Il “Made in Italy“, l’eccellenza italiana nel campo industriale che non c’è più. Da sempre l’Italia è stata all’avanguardia nel mondo per cinque settori industriali: chimica, high tech, informatica, aeronautica civile e elettronica di consumo. A questi settori si potrebbe aggiungere anche quello delle automobili, anche se c’è chi è pronto a scommettere che non sarà così.

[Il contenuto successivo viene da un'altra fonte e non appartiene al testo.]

Lemma value_area_of_poc (b b' : FootprintBar) (p : Q) :
  levels_ok (price_levels b) ->
  price_levels b <> [] ->
  update_bar_statistics b p = Ok b' ->
  exists l,
    In l (Dict.values (price_levels b)) /\
    poc_price b' = Some (price l) /\
    ((target_va_volume (total_bar_volume b') p <= inject_Z (total_volume l))%Q ->
     value_area_low b' = Some (price l) /\
     value_area_high b' = Some (price l)).
Proof.
  intros Hok Hne H. unfold update_bar_statistics in H.
  set (D := price_levels b) in *.
  destruct D as [| kv d0] eqn:ED; [contradiction |].
  rewrite <- ED in *. clear Hne.
  set (levels := Dict.values D) in *.
  set (total := Py.sum total_volume levels) in *.
  assert (Hmax : exists lv, Py.max_by total_volume levels = Some lv /\ In lv levels).
  { subst levels. rewrite ED. unfold Dict.values. cbn [map Py.max_by].
    eexists; split; [reflexivity |].
    destruct (max_from_first_maximal total_volume (map snd d0) (snd kv))
      as (before & after & Heq & _).
    rewrite Heq. apply in_or_app. right. left. reflexivity. }
  destruct Hmax as (lv & Hmax & Hlv). rewrite Hmax in H.
  exists lv. split; [exact Hlv |].
  assert (Hpoc : In (price lv) (Dict.keys D)).
  { subst levels. unfold Dict.values, Dict.keys in *.
    apply in_map_iff in Hlv. destruct Hlv as (kv' & <- & Hin).
    destruct Hok as [_ Hall]. rewrite Forall_forall in Hall.
    destruct (Hall kv' Hin) as (-> & _). apply in_map. exact Hin. }
  assert (Htotal : 0 < total).
  { subst total. rewrite Py_sum_zsum. apply zsum_positive.
    - subst levels. destruct Hok as [_ Hall]. unfold Dict.values.
      rewrite map_map. rewrite Forall_map.
      eapply Forall_impl; [| exact Hall]. intros a (_ & _ & Ha). exact Ha.
    - subst levels. rewrite ED. discriminate. }
  assert (Hgt : (total >? 0) = true) by (apply Z.gtb_lt; exact Htotal).
  rewrite Hgt in H.
  destruct (sorted_spec (Dict.keys D) (proj1 Hok)) as [Hsorted Hperm].
  set (sorted_prices := Py.sorted (Dict.keys D)) in *.
  assert (Hex : Exists (fun y => (y == price lv)%Q) sorted_prices).
  { apply Exists_exists. exists (price lv).
    split; [| reflexivity].
    apply (Permutation_in _ (Permutation_sym Hperm)). exact Hpoc. }
  destruct (index_from_spec (price lv) sorted_prices 0 Hex)
    as (pre & x & post & Hsplit & Hx & Hidx).
  rewrite Z.add_0_l in Hidx. unfold Py.index in H. rewrite Hidx in H.
  cbn [bind] in H.
  destruct (levels_ok_filed D (price lv) Hok Hpoc) as (l0 & Hget0 & Hpos0 & Hp0).
  unfold Dict.getitem at 1 in H. rewrite Hget0 in H. cbn [bind] in H.
  assert (Hl0 : l0 = lv).
  { subst levels. unfold Dict.values in Hlv. apply in_map_iff in Hlv.
    destruct Hlv as ([k l] & Hl & Hin). cbn [snd] in Hl. subst l.
    destruct Hok as [Hd Hall]. rewrite Forall_forall in Hall.
    destruct (Hall _ Hin) as (Hk & _). cbn [fst snd] in Hk. subst k.
    rewrite (Dict_get_In D (price lv) lv Hd Hin) in Hget0.
    injection Hget0 as <-. reflexivity. }
  subst l0.
  assert (Hxeq : x = price lv).
  { apply (distinct_Qeq (Dict.keys D)); [exact (proj1 Hok) | | exact Hpoc | exact Hx].
    apply (Permutation_in _ Hperm). rewrite Hsplit.
    apply in_or_app. right. left. reflexivity. }
  subst x.
  split.
  - inv_bind H. injection H as <-. reflexivity.
  - intros Hreach.
    replace (total_bar_volume b') with total in Hreach
      by (inv_bind H; injection H as <-; reflexivity).
    apply Qle_bool_iff in Hreach.
    cbn [va_loop] in H. rewrite Hreach in H. cbn [bind fst snd] in H.
    rewrite Hsplit, getitem_middle in H. cbn [bind] in H.
    injection H as <-. split; reflexivity.
Qed.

Il settore del manifatturiero riveste importanza fondamentale in ogni economia. Negli USA, ad esempio, nella classifica delle prime 10 aziende per ordine di fatturato, ben 3 sono del settore manifatturiero, mentre altre 3 sono del settore petrolifero. Se si considera che il settore petrolifero non potrebbe esserci senza manifatturiero, si comprende l’importanza dello stesso. Ecco dunque che è fondamentale averlo sempre a disposizione.
L’Italia, da questo punto di vista, come sta? Fino ad ora diremmo non proprio bene, anche in considerazione del fatto che sono sempre di più le aziende nostrane che sono state vendute all’estero, anche in Cina. Alcuni esempi sono Pernigotti (venduta ad un’azienda turca), Chianti Classico (venduta ad un’azienda cinese), Parmalat e Galbani (finite in Francia), Carapelli e Sasso (finite in Spagna), Peroni (diventata Sudafricana). L’elenco potrebbe andare avanti ancora per molto.

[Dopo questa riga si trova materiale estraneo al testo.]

(** * License API: the commission ledger of the licence service

    A shallow embedding of the Express/PostgreSQL service of the repository
    (the successive versions of [index.js] together with [schema.sql]) and the
    properties of its commission ledger.

    - JavaScript numbers are IEEE-754 binary64 values: the kernel's primitive
      [float].  Arithmetic and comparisons of the handlers are the primitive
      operations, so that rounding is the one of the running program.
    - PostgreSQL [NUMERIC] values are exact: rationals [Q].  The driver sends
      every parameter as text ([Number::toString] for numbers) and returns
      [NUMERIC] columns as text, so the two worlds meet through
      [JS.toString] / [PG.numeric_in] and [PG.numeric_out_number].
    - A handler is a function from the request, the time of the request and
      the store to a response and a store, written in a small state and
      exception monad that follows the statements issued on the connection. *)

From Stdlib Require Import ZArith QArith Qround Floats List String Ascii Bool Lia Lqa.
From Stdlib Require Import Permutation Sorted.
From Stdlib Require DecimalString.
Import ListNotations.

Set Warnings "-inexact-float".

(* ================================================================== *)
(** * The JavaScript fragment used by the handlers *)
(* ================================================================== *)

Module JS.

Local Open Scope string_scope.
Local Open Scope Z_scope.

(** ** Strings

    Header values and text fields are sequences of Latin-1 code units. *)

(** White space of [String.prototype.trim] within Latin-1: TAB, LF, VT, FF,
    CR, SPACE and NO-BREAK SPACE. *)
Definition is_space (c : ascii) : bool :=
  let n := Z.of_nat (nat_of_ascii c) in
  ((9 <=? n) && (n <=? 13)) || (n =? 32) || (n =? 160).

Fixpoint trimStart (s : string) : string :=
  match s with
  | EmptyString => EmptyString
  | String c r => if is_space c then trimStart r else s
  end.

Fixpoint trimEnd (s : string) : string :=
  match s with
  | EmptyString => EmptyString
  | String c r =>
      match trimEnd r with
      | EmptyString => if is_space c then EmptyString else String c EmptyString
      | r' => String c r'
      end
  end.

(** [s.trim()] *)
Definition trim (s : string) : string := trimEnd (trimStart s).

(** [s.startsWith(p)] *)
Definition startsWith (s p : string) : bool := String.prefix p s.

Fixpoint drop (n : nat) (s : string) : string :=
  match n, s with
  | O, _ => s
  | S n', String _ r => drop n' r
  | S _, EmptyString => EmptyString
  end.

(** [s.substring(n)] *)
Definition substring_from (n : nat) (s : string) : string := drop n s.

(** [s.replace(pat, "")] with a string pattern: the first occurrence only. *)
Definition replace_first (s pat : string) : string :=
  match String.index 0 pat s with
  | Some i => (String.substring 0 i s ++ drop (i + String.length pat) s)%string
  | None => s
  end.

(** ** Numbers *)

(** The double nearest to a rational (round to nearest, ties to even):
    what reading a decimal numeral yields. *)
Definition SF_of_Q (q : Q) : spec_float :=
  let n := Qnum q in
  let d := Zpos (Qden q) in
  match n with
  | Z0 => S754_zero false
  | _ =>
      let a := Z.abs n in
      let k := Z.max 0 (66 + Z.log2 d - Z.log2 a) in
      let (qt, r) := Z.div_eucl (a * 2 ^ k) d in
      let loc := if r =? 0 then loc_Exact else loc_Inexact (Z.compare (2 * r) d) in
      binary_round_aux prec emax (n <? 0) qt (- k) loc
  end.

Definition float_of_Q (q : Q) : float := SF2Prim (SF_of_Q q).

(** The exact value of a finite double. *)
Definition Q_of_float (x : float) : option Q :=
  match Prim2SF x with
  | S754_zero _ => Some (0 # 1)
  | S754_finite s m e =>
      let v := if 0 <=? e then Qmake (Zpos m * 2 ^ e) 1
               else Qmake (Zpos m) (Z.to_pos (2 ^ (- e))) in
      Some (if s then Qopp v else v)
  | _ => None
  end.

(** [Number.isFinite(x)] for a value that is already a number. *)
Definition isFinite (x : float) : bool := is_finite x.

Definition pow10 (n : Z) : Q :=
  if 0 <=? n then Qmake (10 ^ n) 1 else Qmake 1 (Z.to_pos (10 ^ (- n))).

Definition nb_digits (n : Z) : Z :=
  Z.of_nat (Decimal.nb_digits (Pos.to_uint (Z.to_pos n))).

Fixpoint ilog10_down (fuel : nat) (v : Q) (e : Z) : Z :=
  match fuel with
  | O => e
  | S f => if Qle_bool (pow10 e) v then e else ilog10_down f v (e - 1)
  end.

Fixpoint ilog10_up (fuel : nat) (v : Q) (e : Z) : Z :=
  match fuel with
  | O => e
  | S f => if Qle_bool (pow10 (e + 1)) v then ilog10_up f v (e + 1) else e
  end.

(** [ilog10 v] is the integer [e] with [10^e <= v < 10^(e+1)], for [v > 0]. *)
Definition ilog10 (v : Q) : Z :=
  let est := nb_digits (Qnum v) - nb_digits (Zpos (Qden v)) in
  ilog10_up 3 v (ilog10_down 3 v est).

(** The decimal [s * 10^p] with [k] significant digits that reads back as
    [x], if there is one: the candidates are the two neighbours of the exact
    value [v], and the closer one wins (the even one on a tie). *)
Definition shortest_at (x : float) (v : Q) (e k : Z) : option (Z * Z) :=
  let p := e + 1 - k in
  let t := Qmult v (pow10 (- p)) in
  let lo := Qfloor t in
  let hi := lo + 1 in
  let ok s := (0 <? s) && PrimFloat.eqb (float_of_Q (Qmult (inject_Z s) (pow10 p))) x in
  match ok lo, ok hi with
  | true, true =>
      match Qcompare (Qminus t (inject_Z lo)) (Qminus (inject_Z hi) t) with
      | Lt => Some (lo, p)
      | Gt => Some (hi, p)
      | Eq => Some (if Z.even lo then lo else hi, p)
      end
  | true, false => Some (lo, p)
  | false, true => Some (hi, p)
  | false, false => None
  end.

Fixpoint shortest_from (fuel : nat) (x : float) (v : Q) (e k : Z) : option (Z * Z) :=
  match fuel with
  | O => None
  | S f =>
      match shortest_at x v e k with
      | Some r => Some r
      | None => shortest_from f x v e (k + 1)
      end
  end.

Fixpoint strip_zeros (fuel : nat) (s p : Z) : Z * Z :=
  match fuel with
  | O => (s, p)
  | S f => if (s mod 10 =? 0) && negb (s =? 0) then strip_zeros f (s / 10) (p + 1) else (s, p)
  end.

(** The digits of [Number::toString] for a finite [x > 0]: [(s, n, k)] with
    [k] as small as possible, [10^(k-1) <= s < 10^k] and [s * 10^(n-k)]
    reading back as [x]. *)
Definition shortest_digits (x : float) : option (Z * Z * Z) :=
  match Q_of_float x with
  | Some v =>
      match shortest_from 17 x v (ilog10 v) 1 with
      | Some (s, p) =>
          let '(s', p') := strip_zeros 20 s p in
          let k := nb_digits s' in
          Some (s', p' + k, k)
      | None => None
      end
  | None => None
  end.

Definition string_of_Z (n : Z) : string :=
  match n with
  | Z0 => "0"
  | Zpos p => DecimalString.NilEmpty.string_of_uint (Pos.to_uint p)
  | Zneg p => String "-" (DecimalString.NilEmpty.string_of_uint (Pos.to_uint p))
  end.

Fixpoint zeros (n : nat) : string :=
  match n with
  | O => EmptyString
  | S m => String "0" (zeros m)
  end.

(** [Number::toString(x)] in radix 10. *)
Definition toString_pos (x : float) : string :=
  match shortest_digits x with
  | None => "NaN"
  | Some (s, n, k) =>
      let ds := string_of_Z s in
      if (k <=? n) && (n <=? 21) then
        (ds ++ zeros (Z.to_nat (n - k)))%string
      else if (0 <? n) && (n <=? 21) then
        (String.substring 0 (Z.to_nat n) ds ++ "." ++ drop (Z.to_nat n) ds)%string
      else if (-6 <? n) && (n <=? 0) then
        ("0." ++ zeros (Z.to_nat (- n)) ++ ds)%string
      else
        let ex := n - 1 in
        let sg : string := if ex <? 0 then "-" else "+" in
        let es := (sg ++ string_of_Z (Z.abs ex))%string in
        if k =? 1 then (ds ++ "e" ++ es)%string
        else (String.substring 0 1 ds ++ "." ++ drop 1 ds ++ "e" ++ es)%string
  end.

Definition toString (x : float) : string :=
  if is_nan x then "NaN"
  else if is_zero x then "0"
  else if PrimFloat.ltb x PrimFloat.zero then
    if is_infinity x then "-Infinity" else String "-" (toString_pos (PrimFloat.opp x))
  else if is_infinity x then "Infinity" else toString_pos x.

(** ** Reading a numeral *)

Definition digit_val (c : ascii) : option Z :=
  let n := Z.of_nat (nat_of_ascii c) in
  if (48 <=? n) && (n <=? 57) then Some (n - 48) else None.

Definition hex_val (c : ascii) : option Z :=
  let n := Z.of_nat (nat_of_ascii c) in
  if (48 <=? n) && (n <=? 57) then Some (n - 48)
  else if (97 <=? n) && (n <=? 102) then Some (n - 87)
  else if (65 <=? n) && (n <=? 70) then Some (n - 55)
  else None.

Definition octal_val (c : ascii) : option Z :=
  let n := Z.of_nat (nat_of_ascii c) in
  if (48 <=? n) && (n <=? 55) then Some (n - 48) else None.

Definition binary_val (c : ascii) : option Z :=
  let n := Z.of_nat (nat_of_ascii c) in
  if (48 <=? n) && (n <=? 49) then Some (n - 48) else None.

(** The longest run of digits at the head of [s]: its value in base [b],
    its length and what follows. *)
Fixpoint scan_digits (dv : ascii -> option Z) (b : Z) (s : string) (acc cnt : Z)
  : Z * Z * string :=
  match s with
  | EmptyString => (acc, cnt, s)
  | String c r =>
      match dv c with
      | Some d => scan_digits dv b r (acc * b + d) (cnt + 1)
      | None => (acc, cnt, s)
      end
  end.

Definition scan_sign (s : string) : bool * string :=
  match s with
  | String "-" r => (true, r)
  | String "+" r => (false, r)
  | _ => (false, s)
  end.

(** [digits [. digits] [e [sign] digits]] or [. digits [e [sign] digits]],
    covering the whole of [s]. *)
Definition unsigned_decimal (s : string) : option Q :=
  let '(i, ni, r1) := scan_digits digit_val 10 s 0 0 in
  let '(f, nf, r2) :=
    match r1 with
    | String "." r => scan_digits digit_val 10 r 0 0
    | _ => (0, 0, r1)
    end in
  if ni + nf =? 0 then None
  else
    let mant := inject_Z (i * 10 ^ nf + f) in
    match r2 with
    | EmptyString => Some (Qmult mant (pow10 (- nf)))
    | String c r3 =>
        if (Ascii.eqb c "e" || Ascii.eqb c "E")%bool then
          let '(neg, r4) := scan_sign r3 in
          let '(e, ne, r5) := scan_digits digit_val 10 r4 0 0 in
          match r5 with
          | EmptyString =>
              if 0 <? ne then Some (Qmult mant (pow10 ((if neg then - e else e) - nf)))
              else None
          | _ => None
          end
        else None
    end.

Definition radix_literal (dv : ascii -> option Z) (b : Z) (s : string) : float :=
  let '(v, n, r) := scan_digits dv b s 0 0 in
  match r with
  | EmptyString => if 0 <? n then float_of_Q (inject_Z v) else nan
  | _ => nan
  end.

Come fare per preservare l’industria italiana? La politica dovrebbe dare una mano in questo senso, magari abbassando le tasse sulle imprese. Secondo l’OCSE, infatti, la crisi economica ha portato ad un accresciuto costo del lavoro. In media, lo scorso anno, un dipendente con figli a carico pagava il 38,2% di tasse, percentuale che sale fino al 47,6% nel caso di dipendente senza figli a carico. [fonte Sole24ore] Tali quote salgono di molto se si prendono in considerazione i lavoratori autonomi e arrivano ben oltre il 60%. Sono percentuali da capogiro, che indubbiamente non fanno bene all’industria italiana e al “made in Italy”, che è così costretto a svendersi.